It’s a Goldilocks day at Thunderhill Raceway in Willows, CA — not too hot, not too cold, just a little overcast. The C group riders of this Precision Trackday event are being guided slowly by an instructor, pacing out the optimum line through the turns. And I think I’ve got it figured out…

An hour later we’ve been turned loose to run the course and I’m passing an instructor on the back straight. Now turn 14 is coming in hot. Too hot. Way too hot! I grab a fistful of brakes but it’s too late. The bike passes between the cones and leaves the course. But there’s plenty of pavement left and the bike and I are both fine, still rolling slowly. I look back over my right shoulder and re-enter the track, falling in behind the instructor I just passed.

“Maybe I don’t got this…”

Back we go through turns One and Two. I’m keeping up, but they keep saying this is a trackday, not a raceday, so maybe it’s not about keeping up. Isn’t it always about that a little bit, though? Maybe today is really about drawing the right line, the same way little leaguers practice bunt plays instead of hitting homeruns. You can’t win the World Series everyday, and considering this is my first day on the track, my MotoGP delusions are beginning to waft away.

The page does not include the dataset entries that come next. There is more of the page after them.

(** Without NaN the order is total. *)
Lemma SFltb_false_leb (x y : spec_float) :
  Float.is_nan x = false -> Float.is_nan y = false ->
  SFltb x y = false -> SFleb y x = true.
Proof.
  intros Hx Hy. unfold SFltb, SFleb.
  rewrite (SFcompare_antisym x y).
  destruct (SFcompare x y) as [[ | | ]|] eqn:Hc; simpl; auto.
  apply SFcompare_None in Hc. destruct Hc; congruence.
Qed.

(* ================================================================== *)
(** * Rounding keeps the sign *)

Section RoundingSign.

Variables prec emax : Z.

Lemma iter_pos_invariant (A : Type) (f : A -> A) (P : A -> Prop) :
  (forall x, P x -> P (f x)) ->
  forall n x, P x -> P (iter_pos f n x).
Proof.
  intros Hf. induction n as [n IH|n IH| ]; intros x Hx; simpl; auto.
Qed.

Lemma shr_1_nonneg (mrs : shr_record) :
  0 <= shr_m mrs -> 0 <= shr_m (shr_1 mrs).
Proof.
  destruct mrs as [m r s]. simpl.
  destruct m as [|[p|p| ]|[p|p| ]]; simpl; lia.
Qed.

Lemma shr_nonneg (mrs : shr_record) (e n : Z) :
  0 <= shr_m mrs -> 0 <= shr_m (fst (shr mrs e n)).
Proof.
  intros H. destruct n as [|p|p]; simpl; auto.
  apply iter_pos_invariant with (P := fun r => 0 <= shr_m r); auto.
  apply shr_1_nonneg.
Qed.

Lemma shr_record_of_loc_m (m : Z) (l : location) :
  shr_m (shr_record_of_loc m l) = m.
Proof. destruct l as [|[ | | ]]; reflexivity. Qed.

Lemma shr_fexp_nonneg (m e : Z) (l : location) :
  0 <= m -> 0 <= shr_m (fst (shr_fexp prec emax m e l)).
Proof.
  intros H. unfold shr_fexp. apply shr_nonneg.
  now rewrite shr_record_of_loc_m.
Qed.

Lemma round_nearest_even_nonneg (m : Z) (l : location) :
  0 <= m -> 0 <= round_nearest_even m l.
Proof.
  intros H. destruct l as [|[ | | ]]; simpl; try lia.
  destruct (Z.even m); lia.
Qed.

Lemma binary_round_aux_nonneg (m e : Z) (l : location) :
  0 <= m -> nonneg_float (binary_round_aux prec emax false m e l).
Proof.
  intros H. unfold binary_round_aux.
  pose proof (shr_fexp_nonneg e l H) as H1.
  destruct (shr_fexp prec emax m e l) as [mrs' e'].
  simpl in H1.
  pose proof (round_nearest_even_nonneg (loc_of_shr_record mrs') H1) as H2.
  pose proof (shr_fexp_nonneg e' loc_Exact H2) as H3.
  destruct (shr_fexp prec emax
              (round_nearest_even (shr_m mrs') (loc_of_shr_record mrs'))
              e' loc_Exact) as [mrs'' e''].
  simpl in H3.
  destruct (shr_m mrs'') as [|p|p]; simpl; auto; try lia.
  destruct (e'' <=? emax - prec); reflexivity.
Qed.

Lemma binary_normalize_nonneg (z e : Z) (s : bool) :
  0 <= z -> nonneg_float (binary_normalize prec emax z e s).
Proof.
  intros H. destruct z as [|p|p]; simpl; auto; try lia.
  unfold binary_round.
  destruct (shl_align p e (fexp prec emax (Z.pos (digits2_pos p) + e)))
    as [mz ez].
  apply binary_round_aux_nonneg. lia.
Qed.

Lemma nonneg_float_not_nan (x : spec_float) :
  nonneg_float x -> Float.is_nan x = false.
Proof. destruct x; simpl; intros H; auto; contradiction. Qed.

Lemma nonneg_float_zero_leb (x : spec_float) :
  nonneg_float x -> SFleb (S754_zero false) x = true.
Proof.
  destruct x as [s|s| |s m e]; simpl; intros H; subst; auto; contradiction.
Qed.

End RoundingSign.

(* ================================================================== *)
(** * The element-wise clamp *)

Lemma clamp_bounds (lo hi a : F32.t) :
  Float.is_nan lo = false -> Float.is_nan hi = false ->
  F32.leb lo hi = true ->
  Float.is_nan (F32.clamp lo hi a) = false ->
  F32.leb lo (F32.clamp lo hi a) = true /\
  F32.leb (F32.clamp lo hi a) hi = true.
Proof.
  unfold F32.clamp, F32.min, F32.max, F32.leb, F32.ltb.
  intros Hlo Hhi Hle.
  destruct (SFltb a lo) eqn:Ha.
  - destruct (SFltb hi lo) eqn:Hb; intros _; split;
      auto using SFleb_refl.
  - destruct (SFltb hi a) eqn:Hb; intros Hn; split;
      auto using SFleb_refl, SFltb_false_leb.
Qed.

(** NaN goes through the clamp unchanged. *)
Lemma clamp_nan (lo hi : F32.t) : F32.clamp lo hi S754_nan = S754_nan.
Proof. destruct lo, hi; reflexivity. Qed.

Lemma of_Z_nonneg (w : Z) : 0 <= w -> nonneg_float (F32.of_Z w).
Proof. intros H. now apply binary_normalize_nonneg. Qed.

Lemma clamp_within (hi : Z) (a : F32.t) :
  0 < hi ->
  Float.is_nan (F32.clamp (F32.of_Z 0) (F32.of_Z hi) a) = false ->
  within 0 hi (F32.clamp (F32.of_Z 0) (F32.of_Z hi) a).
Proof.
  intros Hhi Hn. unfold within.
  assert (Hnn : nonneg_float (F32.of_Z hi)) by (apply of_Z_nonneg; lia).
  apply clamp_bounds; auto.
  - now apply nonneg_float_not_nan.
  - change (F32.of_Z 0) with (S754_zero false).
    now apply nonneg_float_zero_leb.
Qed.

(* ================================================================== *)
(** * [str] is injective *)

Lemma to_int_not_nil (z : Z) :
  Z.to_int z <> Decimal.Pos Decimal.Nil /\ Z.to_int z <> Decimal.Neg Decimal.Nil.
Proof.
  pose proof (DecimalZ.to_of (Z.to_int z)) as H.
  rewrite DecimalZ.of_to in H.
  split; intros E; rewrite E in H; discriminate.
Qed.

Lemma str_inj (a b : Z) : str a = str b -> a = b.
Proof.
  unfold str. intros H.
  apply DecimalZ.to_int_inj.
  destruct (to_int_not_nil a) as [Ha1 Ha2], (to_int_not_nil b) as [Hb1 Hb2].
  pose proof (NilZero.isi (Z.to_int a) Ha1 Ha2) as Ia.
  pose proof (NilZero.isi (Z.to_int b) Hb1 Hb2) as Ib.
  rewrite H in Ia. rewrite Ia in Ib. now inversion Ib.
Qed.

(* ================================================================== *)
(** * Facts about dictionaries *)

Module PyDictFacts.
Section Dict.

Variables K V : Type.
Variable K_dec : forall x y : K, {x = y} + {x <> y}.

Local Abbreviation get := (PyDict.get K_dec).
Local Abbreviation set := (PyDict.set K_dec).
Local Abbreviation of_list := (@PyDict.of_list K V K_dec).
Local Abbreviation keys := (@PyDict.keys K V).
Local Abbreviation t := (PyDict.t K V).
Local Abbreviation empty := (PyDict.empty K V).

Lemma get_set_same (k : K) (v : V) (d : t) : get k (set k v d) = Some v.
Proof.
  induction d as [|[k' v'] r IH]; simpl.
  - now destruct (K_dec k k).
  - destruct (K_dec k k') as [E|N]; simpl.
    + now destruct (K_dec k k).
    + now destruct (K_dec k k').
Qed.

Lemma get_set_other (k k0 : K) (v : V) (d : t) :
  k0 <> k -> get k0 (set k v d) = get k0 d.
Proof.
  intros Hne. induction d as [|[k' v'] r IH]; simpl.
  - now destruct (K_dec k0 k).
  - destruct (K_dec k k') as [E|N]; simpl.
    + subst k'. destruct (K_dec k0 k); [contradiction | reflexivity].
    + destruct (K_dec k0 k'); auto.
Qed.

Lemma get_In (k : K) (v : V) (d : t) : get k d = Some v -> In (k, v) d.
Proof.
  induction d as [|[k' v'] r IH]; simpl; [discriminate|].
  destruct (K_dec k k') as [E|N]; intros H.
  - left. congruence.
  - right. auto.
Qed.

Lemma get_None (k : K) (d : t) : get k d = None <-> ~ In k (keys d).
Proof.
  induction d as [|[k' v'] r IH]; simpl.
  - split; auto.
  - destruct (K_dec k k') as [E|N].
    + split; [discriminate | intros H; exfalso; apply H; auto].
    + rewrite IH. split; intros H; [intros [E|I]; congruence | auto].
Qed.

Lemma In_get_NoDup (k : K) (v : V) (d : t) :
  NoDup (keys d) -> In (k, v) d -> get k d = Some v.
Proof.
  induction d as [|[k' v'] r IH]; simpl; [contradiction|].
  intros Hnd [E|I].
  - inversion E; subst. now destruct (K_dec k k).
  - inversion Hnd as [|? ? Hni Hnd']; subst.
    destruct (K_dec k k') as [E|N]; auto.
    subst k'. exfalso. apply Hni.
    change k with (fst (k, v)). now apply in_map.
Qed.

Lemma keys_set_fresh (k : K) (v : V) (d : t) :
  ~ In k (keys d) -> set k v d = d ++ [(k, v)].
Proof.
  induction d as [|[k' v'] r IH]; simpl; intros H; auto.
  destruct (K_dec k k') as [E|N].
  - exfalso. auto.
  - f_equal. apply IH. intros I. auto.
Qed.
(** * Field validators of mvp-coperniq: a shallow embedding

    The development follows
    [support/utils/common/validation/helpers/date.validation.ts]
    (class [DateValidator]) and the string validators (class
    [StringValidator]: [matchesPattern], [isSSN], [hasLength], [min],
    [max], [isPhone], [formatSSN], [formatPhone], [format] and the two
    combined calls [evaluateAndFormatSSN] and [evaluateAndFormatPhone]).

    Layout: the JavaScript values and string primitives the validators use,
    the ECMAScript date arithmetic behind [Date], the record with its
    accessor methods and the monad that threads it, then the validators
    themselves, and finally the theorems.

    Conventions of the embedding:
    - a validator is a computation over a state that holds the record, the
      clock readings made so far and the writes made so far; it returns a
      value or throws;
    - chrono-node and the wall clock are parameters ([Runtime]); the parser
      is a function of the text it is given; so is google-libphonenumber
      ([PhoneUtil]);
    - strings are sequences of 8-bit characters, with the case mapping and
      the white space of ASCII; numbers are the integers;
    - the local time zone is UTC: the day and the calendar fields of a
      date are its local ones, and where the zone would matter the
      statements are made on calendar fields, not on milliseconds;
    - [record.set], [record.addError] and [record.addInfo] are available
      on every record; only the primary read [record.get] may fail.  A
      record without these accessors (a plain object, which takes the
      secondary read) is not represented: a statement in which a write is
      reached is made for the primary read, those on the writes attempted
      in reduced capability mode apart. *)

From Stdlib Require Import ZArith String Ascii List Bool Lia.
From stdpp Require Import base strings gmap pretty.

Set Warnings "-register-all".
Open Scope string_scope.
Open Scope Z_scope.

(* ================================================================== *)
(** ** JavaScript values and string primitives *)
(* ================================================================== *)

Module JS.

(** Values a record cell, a bound or [validationArgs] can hold.  Numbers
    are the integers (printed in decimal, as JavaScript prints them). *)
Inductive JSValue : Type :=
  | VUndefined
  | VNull
  | VBool (b : bool)
  | VNum (z : Z)
  | VStr (s : string)
  | VArr (l : list JSValue).

(** Errors raised by the runtime. *)
Inductive JSError : Type :=
  | TypeError
  | RangeError.

(** [if (v)]: undefined, null, false, 0 and the empty string are falsy. *)
Definition truthy (v : JSValue) : bool :=
  match v with
  | VUndefined | VNull => false
  | VBool b => b
  | VNum z => negb (z =? 0)
  | VStr s => negb (String.eqb s "")
  | VArr _ => true
  end.

(** [Array.prototype.join]. *)
Fixpoint join (sep : string) (l : list string) : string :=
  match l with
  | [] => ""
  | [x] => x
  | x :: rest => x +:+ sep +:+ join sep rest
  end.

(** [String(v)], which is [v.toString()] on every value that has the
    method; an array prints its elements joined by commas, holes for
    undefined and null. *)
Fixpoint toString (v : JSValue) : string :=
  match v with
  | VUndefined => "undefined"
  | VNull => "null"
  | VBool b => if b then "true" else "false"
  | VNum z => pretty z
  | VStr s => s
  | VArr l =>
      join ","
        (map (fun x => match x with
                       | VUndefined | VNull => ""
                       | _ => toString x
                       end) l)
  end.

Definition is_upper (c : ascii) : bool :=
  (65 <=? nat_of_ascii c)%nat && (nat_of_ascii c <=? 90)%nat.

Definition lower_char (c : ascii) : ascii :=
  if is_upper c then ascii_of_nat (nat_of_ascii c + 32) else c.

(** [String.prototype.toLowerCase] on the letters A-Z. *)
Fixpoint toLowerCase (s : string) : string :=
  match s with
  | EmptyString => EmptyString
  | String c rest => String (lower_char c) (toLowerCase rest)
  end.

(** [v.toLowerCase()]: only a string has the method. *)
Definition call_toLowerCase (v : JSValue) : JSError + string :=
  match v with
  | VStr s => inr (toLowerCase s)
  | _ => inl TypeError
  end.

Fixpoint startsWith (p s : string) : bool :=
  match p, s with
  | EmptyString, _ => true
  | String a p', String b s' => Ascii.eqb a b && startsWith p' s'
  | String _ _, EmptyString => false
  end.

(** What follows the prefix [p] in [s], when [s] starts with it. *)
Fixpoint after_prefix (p s : string) : option string :=
  match p, s with
  | EmptyString, _ => Some s
  | String a p', String b s' => if Ascii.eqb a b then after_prefix p' s' else None
  | String _ _, EmptyString => None
  end.

(** [s.includes(sub)]. *)
Fixpoint includes (sub s : string) : bool :=
  startsWith sub s ||
  match s with
  | EmptyString => false
  | String _ rest => includes sub rest
  end.

(** [s.padStart(n, "0")]. *)
Definition padStart0 (n : nat) (s : string) : string :=
  String.concat "" (repeat "0" (n - String.length s)) +:+ s.

(** [s.slice(-2)]: the last two characters, or all of a shorter string. *)
Definition sliceLast2 (s : string) : string :=
  let n := String.length s in
  substring (n - 2) 2 s.

(** [s.split(/[...]/)] on a one-character separator class. *)
Fixpoint split_on (sep : ascii -> bool) (s : string) : list string :=
  match s with
  | EmptyString => [EmptyString]
  | String c rest =>
      if sep c then EmptyString :: split_on sep rest
      else match split_on sep rest with
           | [] => [String c EmptyString]
           | w :: ws => String c w :: ws
           end
  end.

Definition is_digit (c : ascii) : bool :=
  (48 <=? nat_of_ascii c)%nat && (nat_of_ascii c <=? 57)%nat.

(** [\s] on the ASCII range. *)
Definition is_whitespace (c : ascii) : bool :=
  let n := nat_of_ascii c in
  (n =? 32)%nat || ((9 <=? n)%nat && (n <=? 13)%nat).

Fixpoint all_digits (s : string) : bool :=
  match s with
  | EmptyString => true
  | String c rest => is_digit c && all_digits rest
  end.

(** The longest prefix of digits, and what follows it. *)
Fixpoint span_digits (s : string) : string * string :=
  match s with
  | EmptyString => (EmptyString, EmptyString)
  | String c rest =>
      if is_digit c
      then let '(d, r) := span_digits rest in (String c d, r)
      else (EmptyString, s)
  end.

Fixpoint parse_digits (acc : Z) (s : string) : Z :=
  match s with
  | EmptyString => acc
  | String c rest => parse_digits (10 * acc + (Z.of_nat (nat_of_ascii c) - 48)) rest
  end.

(** [parseInt] on a string of decimal digits. *)
Definition parseInt (s : string) : Z := parse_digits 0 s.

(** A number that may be NaN, as [getTime] and the calendar getters
    return on an invalid date. *)
Definition Num : Type := option Z.

Definition num_toString (n : Num) : string :=
  match n with
  | Some z => pretty z
  | None => "NaN"
  end.

(** [a < b] on numbers: false as soon as one side is NaN. *)
Definition num_lt (a b : Num) : bool :=
  match a, b with
  | Some x, Some y => x <? y
  | _, _ => false
  end.

Definition num_add (a : Num) (k : Z) : Num :=
  match a with
  | Some x => Some (x + k)
  | None => None
  end.

(** [validationArgs[0]]: reading a property of undefined or null throws;
    a string yields its first character, an array its first element. *)
Definition index0 (v : JSValue) : JSError + JSValue :=
  match v with
  | VUndefined | VNull => inl TypeError
  | VStr (String c _) => inr (VStr (String c EmptyString))
  | VArr (x :: _) => inr x
  | _ => inr VUndefined
  end.

(** A string, or an empty (falsy) value: what the validators expect a
    cell or a bound to hold. *)
Definition tame (v : JSValue) : bool :=
  match v with
  | VStr _ => true
  | _ => negb (truthy v)
  end.

End JS.
Export JS.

At turn Three, the instructor pulls away a bit. The downhill camber is still throwing me. Turn Four is a forgiving left that leads into the blind, hill-climbing, pinched curve that is turn Five. Ha, ha! On turn Five I know I’ve got a better line — or do I just think I do? Either way, I can’t wait to try it out. Turn Six he pulls away again, going through faster than I thought possible. Seven is barely a turn unless you set up for it wrong. He gets turn Eight better then me but at the top of Nine I’m starting to catch back up. On Ten we run into a group that’s going slower than we are, which is simultaneously frustrating and relieving, giving me a moment to loosen up and relax.

Turn Eleven is the hardest turn for me to read. I follow his line through the sharp, off-camber left, but  I still don’t get it. It will take me all day to get a good feel for it and I’ll still only pull a good line about half the time. On turn Twelve, he mows over the warning stripes like a linebacker and I follow. Turn Thirteen is another barely-existent turn that merely pushes you towards the right side of the track as you blast past it. We head down the straightaway, taking its full length to set up for the next curve and braking under the bridge. Turn Fourteen looms ominously, a vague, flat hairpin of cones and far-away grass, a blurry ghost-curve, unsettling me.

But as I pull his line, it occurs to me that I might just get a knee down on this curve before the day is through.

Faster bikes blast past us on the straight away. The checkered flag waves as we get back to turn One, signaling the end of the session.

In the clubhouse after lunch, we discuss the track. We talk about optimal lines, when to brake, where to look, where not to look. I’m surrounded by sufferers of the same affliction, folks that look at a curve and see a challenge. Folks that would draw a line around their pancakes with a sausage dipped in syrup. Folks to whom a hairpin has less to do with looks than it does with where you’re looking.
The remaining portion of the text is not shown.